(** * exodia-dao-bot: the bond claim-and-stake watch loop

    A shallow embedding of [src/index.ts] (both revisions of the tick
    handler) and of the static class [Tools] of [src/tools.ts].

    The bot is a sequence of [await]s on remote objects (contracts, the
    wallet, the redeem helper).  A program is therefore modelled as a tree
    of remote calls: each [Await] node names the call and continues with
    the way the call settled.  The remote side is a [World]: a function
    from the events so far and the call to a rejection or a value, so
    answers may change over time.  The recursive [attempt] closures of
    [tools.ts] retry for ever; here they carry a fuel and end in [Stall]
    when it is used up.  The 2 second [sleep] between two attempts, the
    floating point rates and the layout of the status report are not
    modelled; the difference of two block numbers is the double that
    JavaScript computes.  The handlers of successive ticks are first
    taken to run one after the other ([step], [run]); the timer does not
    wait for a handler, and module [Timer] lets handlers overlap at their
    awaits, sharing the ledger and the timer.  Module [Startup] has the
    constants read from the environment, the checks on them and the
    wallet file. *)

From Stdlib Require Import ZArith QArith List Ascii String Bool Lia.
Import ListNotations.

Local Open Scope string_scope.
Local Open Scope list_scope.
Local Open Scope Z_scope.

(** ** JavaScript [Map]: insertion ordered, [set] overwrites in place *)

Module JsMap.
Section Ops.
Context {K V : Type}.
Variable eqb : K -> K -> bool.

Definition t : Type := list (K * V).

Definition empty : t := [].

Fixpoint get (m : t) (k : K) : option V :=
  match m with
  | [] => None
  | (k', v) :: rest => if eqb k' k then Some v else get rest k
  end.

Definition has (m : t) (k : K) : bool :=
  match get m k with
  | Some _ => true
  | None => false
  end.

Fixpoint set (m : t) (k : K) (v : V) : t :=
  match m with
  | [] => [(k, v)]
  | (k', v') :: rest =>
      if eqb k' k then (k', v) :: rest else (k', v') :: set rest k v
  end.

Definition keys (m : t) : list K := map fst m.

Definition size (m : t) : nat := List.length m.
End Ops.
End JsMap.

(** ** Values exchanged with the remote side *)

Definition address := string.

Module ethers.
(** [ethers.ContractReceipt], the two fields the bot reads. *)
Record ContractReceipt : Type := mkReceipt
  { transactionHash : string;
    blockNumber : Z }.
End ethers.

Module DAO.
(** [DAO.Bond]: a loaded bond contract. *)
Record Bond : Type := mkBond
  { contract_address : address }.

(** What [DAO.BondInformationHelper.symbol] resolves to. *)
Record Symbols : Type := mkSymbols
  { symbol0 : string;
    symbol1 : string }.

(** What [DAO.Bond.terms()] resolves to, the field the bot reads. *)
Record Terms : Type := mkTerms
  { vestingTerm : Z }.

(** What [DAO.Staking.epoch()] resolves to. *)
Record Epoch : Type := mkEpoch
  { distribute : Z;
    _length : Z;
    number : Z;
    endBlock : Z }.
End DAO.

(** The values of the [Bonds] map of [tools.ts]. *)
Record BondEntry : Type := mkEntry
  { name : string;
    bond : DAO.Bond;
    redeemHelper : bool }.

Module DAOInformationHelper.
(** What [info] resolves to; the [BigNumber] fields are integers,
    [blockPrecision] and [stakedDecimals] are plain numbers. *)
Record Info : Type := mkInfo
  { blockAverage : Z;
    blockPrecision : Z;
    epochLength : Z;
    epochDistribute : Z;
    stakedCirculatingSupply : Z;
    epochNumber : Z;
    epochEndBlock : Z;
    blockNumber : Z;
    stakingBalance : Z;
    stakingIndex : Z;
    stakedDecimals : Z }.
End DAOInformationHelper.

(** A transaction handed to [execute]. *)
Inductive transaction : Type :=
| redeemAll (recipient : address) (stake : bool)
| redeem (bond_address : address) (recipient : address) (stake : bool).

(** The remote calls the bot awaits, each with the type of what it resolves
    to.  [submit tx] is the call of a contract method, which resolves to
    the transaction (here its hash); [tx_wait] is [wait] on it; [execute]
    does both. *)
Inductive call : Type -> Type :=
| redeemHelper_getBonds (maxBonds : Z) : call (list address)
| load_contract (contract : address) : call DAO.Bond
| connectWallet (contract : address) : call unit
| helper_symbol (contract : address) : call DAO.Symbols
| bond_terms (contract : address) : call DAO.Terms
| pendingPayoutFor (contract : address) (wallet : address) : call Z
| helper_info (staking stakedToken timetracker wallet : address)
  : call DAOInformationHelper.Info
| wallet_getBalance : call Z
| execute (tx : transaction) (confirmations : Z) : call ethers.ContractReceipt
| provider_getBlockNumber : call Z
| staking_epoch : call DAO.Epoch
| stakedToken_circulatingSupply : call Z
| timetracker_average : call Q
| submit (tx : transaction) : call string
| tx_wait (hash : string) (confirmations : Z) : call ethers.ContractReceipt.

(** A promise settles: it is rejected with a reason or resolves to a
    value. *)
Definition settled (X : Type) : Type := (string + X)%type.

Definition rejected {X : Type} (reason : string) : settled X := inl reason.
Definition resolved {X : Type} (x : X) : settled X := inr x.

Inductive level : Type := lvl_info | lvl_warn | lvl_error | lvl_debug.

(** An argument of a log line. *)
Inductive arg : Type :=
| str (s : string)
| num (z : Z).

(** What an observer of the bot sees: the calls it issues and the lines it
    logs (format string and arguments). *)
Inductive event : Type :=
| Called {X : Type} (c : call X)
| Logged (l : level) (format : string) (args : list arg).

Definition trace : Type := list event.

(** The remote side: how a call settles, given everything seen so far
    (oldest event first). *)
Definition World : Type := forall X : Type, trace -> call X -> settled X.

(** ** Programs *)

Inductive prog (A : Type) : Type :=
| Ret (a : A)
| Throw (e : string)
| Stall
| Await {X : Type} (c : call X) (k : settled X -> prog A)
| Log (l : level) (format : string) (args : list arg) (k : prog A).

Arguments Ret {A} a.
Arguments Throw {A} e.
Arguments Stall {A}.
Arguments Await {A X} c k.
Arguments Log {A} l format args k.

Fixpoint bind {A B : Type} (p : prog A) (f : A -> prog B) : prog B :=
  match p with
  | Ret a => f a
  | Throw e => Throw e
  | Stall => Stall
  | Await c k => Await c (fun r => bind (k r) f)
  | Log l s args k => Log l s args (bind k f)
  end.

(** [try { p } catch (e) { handler e }] *)
Fixpoint try_catch {A : Type} (p : prog A) (handler : string -> prog A) : prog A :=
  match p with
  | Ret a => Ret a
  | Throw e => handler e
  | Stall => Stall
  | Await c k => Await c (fun r => try_catch (k r) handler)
  | Log l s args k => Log l s args (try_catch k handler)
  end.

Declare Scope prog_scope.
Delimit Scope prog_scope with prog.
Notation "x <- p ;; q" := (bind p (fun x => q))
  (at level 61, p at next level, right associativity) : prog_scope.
Notation "p ;;; q" := (bind p (fun _ => q))
  (at level 61, right associativity) : prog_scope.
Local Open Scope prog_scope.

(** [await]: a rejected promise throws its reason. *)
Definition await {X : Type} (c : call X) : prog X :=
  Await c (fun r => match r with
                    | inl reason => Throw reason
                    | inr x => Ret x
                    end).

Definition log (l : level) (format : string) (args : list arg) : prog unit :=
  Log l format args (Ret tt).

Inductive outcome (A : Type) : Type :=
| Done (a : A)
| Thrown (e : string)
| Stalled.

Arguments Done {A} a.
Arguments Thrown {A} e.
Arguments Stalled {A}.

(** Running a program against a world after the events [h]: its outcome and
    the events it adds, in order. *)
Fixpoint exec {A : Type} (w : World) (h : trace) (p : prog A) : outcome A * trace :=
  match p with
  | Ret a => (Done a, [])
  | Throw e => (Thrown e, [])
  | Stall => (Stalled, [])
  | Await c k =>
      let (o, ev) := exec w (h ++ [Called c]) (k (w _ h c)) in
      (o, Called c :: ev)
  | Log l s args k =>
      let (o, ev) := exec w (h ++ [Logged l s args]) k in
      (o, Logged l s args :: ev)
  end.

(** ** [BigNumber] and number helpers *)

Definition MAX_SAFE_INTEGER : Z := 2 ^ 53 - 1.

(** [BigNumber.toNumber()]: throws outside the safe integer range. *)
Definition toNumber (z : Z) : prog Z :=
  if Z.abs z <=? MAX_SAFE_INTEGER then Ret z else Throw "overflow".

(** A JavaScript number is a double.  [nearest_double z] is the double
    nearest to the integer [z], ties going to the even significand: what
    the arithmetic of JavaScript returns when the exact result is [z].
    Up to [2 ^ 53] in magnitude every integer is a double; beyond, 53
    significant bits are kept.  (Beyond [2 ^ 1024] the result would be an
    infinity; the bot's numbers stay below [2 ^ 54].) *)
Definition nearest_double (z : Z) : Z :=
  if Z.abs z <=? 2 ^ 53 then z
  else
    let ulp := 2 ^ (Z.log2 (Z.abs z) - 52) in
    let q := z / ulp in
    let r := z mod ulp in
    if 2 * r <? ulp then q * ulp
    else if ulp <? 2 * r then (q + 1) * ulp
    else if Z.even q then q * ulp
    else (q + 1) * ulp.

Arguments nearest_double : simpl never.

(** [parseFloat(ethers.utils.formatUnits(z, 'gwei'))]: [z] scaled down by
    nine decimals.  The JavaScript number is the double nearest to this
    rational; the rounding keeps zero and the sign, which is all the bot
    tests. *)
Definition formatUnits_gwei (z : Z) : Q := z # 1000000000.

(** [x > 0] on such a number. *)
Definition gt0 (x : Q) : bool := 0 <? Qnum x.

(** [Array.prototype.includes] on strings. *)
Definition includes (l : list string) (x : string) : bool :=
  existsb (String.eqb x) l.

(** [String.prototype.padStart(n, ' ')]. *)
Fixpoint spaces (n : nat) : string :=
  match n with
  | O => EmptyString
  | S n' => String " "%char (spaces n')
  end.

Definition padStart (n : nat) (s : string) : string :=
  (spaces (n - String.length s) ++ s)%string.

(** ** [tools.ts] *)

Module Tools.

Definition Bonds : Type := JsMap.t (K := address) (V := BondEntry).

▸ **Task details**
Reproduce every line above that contains the string "right".

▸ **Reply to the task**
  (at level 61, p at next level, right associativity) : prog_scope.
  (at level 61, right associativity) : prog_scope.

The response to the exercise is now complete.